Show HN: Easy in-app and email notifications for your web app - utdiscant
https://www.notifly.io
======
utdiscant
Hey HN!

While we were working on our other product Eduflow (YCS17), we needed a good
solution for delivering notifications to our users, both on email and in-app.
We could not find anything out there, so we ended up building our own
solution. Now that thing we started building has become pretty sweet, and we
have decided to launch it as a separate service.

When we talk about notifications, we mean transactional stuff (not marketing).
Think notifications like you find in the top right corner of Facebook ("Jamie
replied to your post", "You have a new friend request", etc).

What is cool about Notifly, is that:

* We have built a nice functional widget that you can plug in to your app in minutes.
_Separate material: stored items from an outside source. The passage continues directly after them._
(** X9. [addLiveCommentary] puts the new line, with the next id of the
    counter, in front of the feed of its match and keeps the 29 newest old
    lines; every feed stays at most 30 lines long, newest first with
    strictly decreasing ids, and the feeds of other matches are not
    touched. *)
Theorem commentary_feed_stays_newest_first (now matchID minute : Z) (text : string)
    (e : EventType) (p : option Z) (s : State) :
  feedOrdered s ->
  let s' := addLiveCommentary now matchID minute text e p s in
  feedOrdered s' /\
  commentaryCounter s' = commentaryCounter s + 1 /\
  liveCommentary s' !! matchID
    = Some (mkLiveCommentary (commentaryCounter s + 1) matchID minute text e p now
              :: take 29 (default [] (liveCommentary s !! matchID))) /\
  (forall other, other <> matchID -> liveCommentary s' !! other = liveCommentary s !! other).
Proof.
  intros Hs s'. unfold s', addLiveCommentary.
  set (c := mkLiveCommentary _ _ _ _ _ _ _). set (old := default [] _).
  assert ((length old <= 30)%nat /\
          StronglySorted (fun a b => lcID b < lcID a) old /\
          Forall (fun c => lcID c <= commentaryCounter s) old) as (Hlen & Hsorted & Hids).
  { unfold old. destruct (liveCommentary s !! matchID) as [feed|] eqn:E; simpl.
    - by apply (Hs matchID).
    - repeat split; [lia | constructor | constructor]. }
  cbn [liveCommentary set_commentary commentaryCounter].
  change (take 30 (c :: old)) with (c :: take 29 old).
  split; [|split; [done|split]].
  - intros k feed. cbn [liveCommentary set_commentary commentaryCounter].
    destruct (decide (k = matchID)) as [->|Hne].
    + rewrite lookup_insert_eq. intros [= <-].
      split; [simpl; rewrite length_take; lia|]. split.
      * constructor; [by apply StronglySorted_take|]. apply Forall_take.
        eapply Forall_impl; [exact Hids|]. intros x Hx. simpl in *. lia.
      * constructor; [simpl; lia|]. apply Forall_take.
        eapply Forall_impl; [exact Hids|]. intros x Hx. simpl in *. lia.
    + rewrite lookup_insert_ne by done. intros Hfeed.
      destruct (Hs k feed Hfeed) as (H1 & H2 & H3). repeat split; try done.
      eapply Forall_impl; [exact H3|]. intros x Hx. simpl in *. lia.
  - by rewrite lookup_insert_eq.
  - intros other Hne. by rewrite lookup_insert_ne.
Qed.

Lemma getAvailablePlayersForMatch_elem (s : State) (matchID k : Z) (p : Player) :
  (k, p) ∈ getAvailablePlayersForMatch s matchID ->
  exists m,
    matches s !! matchID = Some m /\ players s !! k = Some p /\
    (pTeamID p = tiID (mHomeTeam m) \/ pTeamID p = tiID (mAwayTeam m)) /\
    isPlayerAvailable s matchID (pID p) = true.
Proof.
  unfold getAvailablePlayersForMatch.
  destruct (matches s !! matchID) as [m|]; [|by intros ?%elem_of_nil].
  intros H. apply list_elem_of_In, filter_In in H as [H Havail].
  exists m. split; [done|].
  apply in_app_or in H. unfold getPlayersFromTeam in H.
  destruct H as [H|H]; apply filter_In in H as [H Hteam];
    apply list_elem_of_In, elem_of_map_to_list in H; apply Z.eqb_eq in Hteam;
    repeat split; auto.
Qed.

(** X10. The players [handleCardEvent] chooses from are stored players of
    the two teams of the match who are marked available; and right after a
    direct red card the player it sent off is no longer among them, so
    that the card handler cannot pick him in the state it leaves.  (Only
    this pool is meant: the foul handler draws from the players near the
    ball and does not consult availability.) *)
Theorem card_candidates_are_available_squad_players :
  (forall (s : State) (matchID k : Z) (p : Player),
     (k, p) ∈ getAvailablePlayersForMatch s matchID ->
     exists m,
       matches s !! matchID = Some m /\ players s !! k = Some p /\
       (pTeamID p = tiID (mHomeTeam m) \/ pTeamID p = tiID (mAwayTeam m)) /\
       isPlayerAvailable s matchID (pID p) = true) /\
  (forall (now : Z) (pick : nat) (matchID : Z) (s s' : State) (m : Match) (k : Z)
          (player : Player),
     matches s !! matchID = Some m ->
     getAvailablePlayersForMatch s matchID
       !! (pick `mod` length (getAvailablePlayersForMatch s matchID))%nat
       = Some (k, player) ->
     handleCardEvent now pick true matchID s = Some s' ->
     forall (k' : Z) (p' : Player),
       (k', p') ∈ getAvailablePlayersForMatch s' matchID -> pID p' <> pID player).
Proof.
  split; [apply getAvailablePlayersForMatch_elem|].
  intros now pick matchID s s' m k player Hm Hpick Hcard k' p' Hin Heq.
  destruct (handleCardEvent_red_unavailable now pick matchID s s' m k player Hm Hpick Hcard)
    as [_ Hun].
  apply getAvailablePlayersForMatch_elem in Hin as (m' & _ & _ & _ & Havail).
  rewrite Heq in Havail. congruence.
Qed.

Lemma formPoints_bounds (form : list string) (acc : Z) :
  acc <= fold_left (fun points r =>
                      if String.eqb r "W" then points + 3
                      else if String.eqb r "D" then points + 1
                      else points) form acc
      <= acc + 3 * Z.of_nat (length form).
Proof.
  revert acc. induction form as [|r form IH]; intros acc; simpl; [lia|].
  destruct (String.eqb r "W"); [|destruct (String.eqb r "D")].
  - specialize (IH (acc + 3)). lia.
  - specialize (IH (acc + 1)). lia.
  - specialize (IH acc). lia.
Qed.

(** X11. [updateTeamForm] keeps the last five results: the form stays at
    most five entries long and ends with the new result, its points lie
    between 0 and 15, and for such a team the strength is exactly
    [0.4 + points / 50], without either clamp. *)
Theorem team_form_keeps_last_five (team : TeamInfo) (result : string) (isHome : bool) :
  (length (tiForm team) <= 5)%nat ->
  let team' := updateTeamForm team result isHome in
  (length (tiForm team') <= 5)%nat /\
  last (tiForm team') = Some result /\
  tiFormPoints team' = formPoints (tiForm team') /\
  0 <= tiFormPoints team' <= 15 /\
  (calculateTeamStrength team' == 0.4 + inject_Z (tiFormPoints team') / 50)%Q /\
  tiID team' = tiID team.
Proof.
  intros Hlen team'. unfold team', updateTeamForm. cbn [tiForm tiFormPoints tiID].
  set (form := (if (5 <=? length (tiForm team))%nat then drop 1 (tiForm team)
                else tiForm team) ++ [result]).
  assert (length form <= 5)%nat as Hform.
  { unfold form. rewrite length_app. change (length [result]) with 1%nat.
    destruct (5 <=? length (tiForm team))%nat eqn:E.
    - rewrite length_drop. lia.
    - apply Nat.leb_gt in E. lia. }
  assert (0 <= formPoints form <= 15) as Hpoints.
  { pose proof (formPoints_bounds form 0) as H. unfold formPoints. lia. }
  repeat split; try done; try lia.
  - unfold form. apply last_snoc.
  - unfold calculateTeamStrength. cbn [tiFormPoints].
    set (x := inject_Z (formPoints form)).
    assert (0 <= x <= 15)%Q as Hx.
    { unfold x. split.
      - change 0%Q with (inject_Z 0). rewrite <- Zle_Qle. lia.
      - change 15%Q with (inject_Z 15). rewrite <- Zle_Qle. lia. }
    assert (x / 15 * 0.3 == x * (1 # 50))%Q as Hq by field.
    assert (Qltb (0.4 + x / 15 * 0.3) 0.4 = false) as ->.
    { apply Qltb_false. rewrite Hq. lra. }
    assert (Qltb 0.7 (0.4 + x / 15 * 0.3) = false) as ->.
    { apply Qltb_false. rewrite Hq. lra. }
    field.
Qed.

(** ** Season end: history, awards, career totals *)

(** X12. [endSeason] keeps the last ten seasons: a history of at most
    ten records stays at most ten records long, the record of the season
    that ended is its last entry, and it is the oldest record that is
    dropped when the history was full. *)
Theorem season_history_keeps_last_ten (now : Z) (s s' : State) :
  endSeason now s = Some s' ->
  (length (seasonHistory s) <= 10)%nat ->
  (length (seasonHistory s') <= 10)%nat /\
  exists record,
    last (seasonHistory s') = Some record /\
    shSeason record = currentSeason s /\
    ((length (seasonHistory s) < 10)%nat /\
     seasonHistory s' = seasonHistory s ++ [record] \/
     length (seasonHistory s) = 10%nat /\
     seasonHistory s' = drop 1 (seasonHistory s) ++ [record]).
Proof.
  intros Hend Hlen.
  destruct (endSeason_effect now s s' Hend) as (_ & _ & _ & _ & record & Hseason & Hhist).
  rewrite length_app in Hhist. change (length [record]) with 1%nat in Hhist.
  unfold MaxSeasonHistory in Hhist.
  destruct (10 <? Z.of_nat (length (seasonHistory s) + 1)) eqn:E;
    [apply Z.ltb_lt in E | apply Z.ltb_ge in E].
  - assert (length (seasonHistory s) = 10%nat) as Hfull by lia.
    assert (drop 1 (seasonHistory s ++ [record]) = drop 1 (seasonHistory s) ++ [record])
      as Hdrop.
    { destruct (seasonHistory s); [discriminate | done]. }
    rewrite Hdrop in Hhist. rewrite Hhist. split.
    + rewrite length_app, length_drop. simpl. lia.
    + exists record. split; [apply last_snoc|]. split; [done|]. by right.
  - rewrite Hhist. split.
    + rewrite length_app. simpl. lia.
    + exists record. split; [apply last_snoc|]. split; [done|]. left. split; [lia | done].
Qed.

Lemma scanPlayers_none {K} (better : Player -> K -> bool) (key : Player -> K) (zero : K)
    (s : State) :
  scanPlayers better key zero s = None <-> players s = ∅.
Proof.
  unfold scanPlayers. rewrite <- (map_to_list_empty_iff (players s)).
  destruct (map_to_list (players s)) as [|e l] eqn:E.
  - simpl. done.
  - destruct (fold_left _ _ _).2; simpl; split; discriminate.
Qed.

(** X13. [endSeason] stops on a nil dereference exactly when the player
    pool is empty; with at least one player stored it completes, moves to
    the next season and resets every player. *)
Theorem endSeason_fails_only_on_empty_pool (now : Z) (s : State) :
  (endSeason now s = None <-> players s = ∅) /\
  (players s <> ∅ ->
   exists s', endSeason now s = Some s' /\
              currentSeason s' = currentSeason s + 1 /\ currentMatchweek s' = 1 /\
              players s' = resetPlayer <$> players s).
Proof.
  assert (players s <> ∅ -> exists s', endSeason now s = Some s') as Hsome.
  { intros Hne. unfold endSeason.
    destruct (findTopScorer s) as [p1|] eqn:E1;
      [|by apply scanPlayers_none in E1].
    destruct (findTopAssists s) as [p2|] eqn:E2;
      [|by apply scanPlayers_none in E2].
    destruct (findMostFouls s) as [p3|] eqn:E3;
      [|by apply scanPlayers_none in E3].
    destruct (findPlayerOfSeason s) as [p4|] eqn:E4;
      [|by apply scanPlayers_none in E4].
    simpl. by eexists. }
  split; [split|].
  - intros Hnone. destruct (decide (players s = ∅)) as [|Hne]; [done|].
    destruct (Hsome Hne) as [s' Hs']. congruence.
  - intros Hempty. unfold endSeason.
    assert (findTopScorer s = None) as -> by by apply scanPlayers_none.
    done.
  - intros Hne. destruct (Hsome Hne) as [s' Hs']. exists s'. split; [done|].
    destruct (endSeason_effect now s s' Hs') as (_ & H1 & H2 & H3 & _). done.
Qed.

(** The scan for the largest integer score. *)
Lemma scan_max (better : Player -> Z -> bool) (key : Player -> Z)
    (l : list (Z * Player)) (best : Z) (top : option Player) :
  (forall p b, better p b = (b <? key p)) ->
  exists best' top',
    fold_left (fun '(best, top) '(_, player) =>
                 if better player best then (key player, Some player) else (best, top))
              l (best, top) = (best', top') /\
    best <= best' /\
    (forall e, e ∈ l -> key e.2 <= best') /\
    (top' = top /\ best' = best \/
     exists e, e ∈ l /\ top' = Some e.2 /\ key e.2 = best').
Proof.
  intros Hbetter. revert best top.
  induction l as [|[k p] l IH]; intros best top; simpl.
  - exists best, top. split; [done|]. split; [lia|]. split; [|by left].
    intros e He. by apply elem_of_nil in He.
  - rewrite Hbetter. destruct (best <? key p) eqn:E;
      [apply Z.ltb_lt in E | apply Z.ltb_ge in E].
    + destruct (IH (key p) (Some p)) as (best' & top' & -> & H1 & H2 & H3).
      exists best', top'. split; [done|]. split; [lia|]. split.
      * intros e He. apply elem_of_cons in He as [->|He]; [done | by apply H2].
      * right. destruct H3 as [[-> ->] | (e & He & -> & Hkey)].
        -- exists (k, p). split; [by left | done].
        -- exists e. split; [by right | done].
    + destruct (IH best top) as (best' & top' & -> & H1 & H2 & H3).
      exists best', top'. split; [done|]. split; [lia|]. split.
      * intros e He. apply elem_of_cons in He as [->|He]; [simpl; lia | by apply H2].
      * destruct H3 as [[-> ->] | (e & He & -> & Hkey)]; [by left|].
        right. exists e. split; [by right | done].
Qed.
* We will take care of sending the emails for you, so you don't need to set up a separate email service, and you don't need to worry about deliverability.

* Bundling! Instead of sending your users 10 notifications with "You got a like", we will make sure they get one saying "You got 10 likes" instead.

* Smart delivery. If you use Notifly for both in-app and email notifications, then we make sure that you don't need to notifly people on email if they already saw the notification in-app.

* Let your non-tech people help out with editing copy using our web-app. This allows everyone to change and improve copy for all notifications without requiring a developer to help out.

We are super excited about launching this, so if you think it could be
relevant for you or someone else, please share or try it out!

------
idasofiea
Great work, guys!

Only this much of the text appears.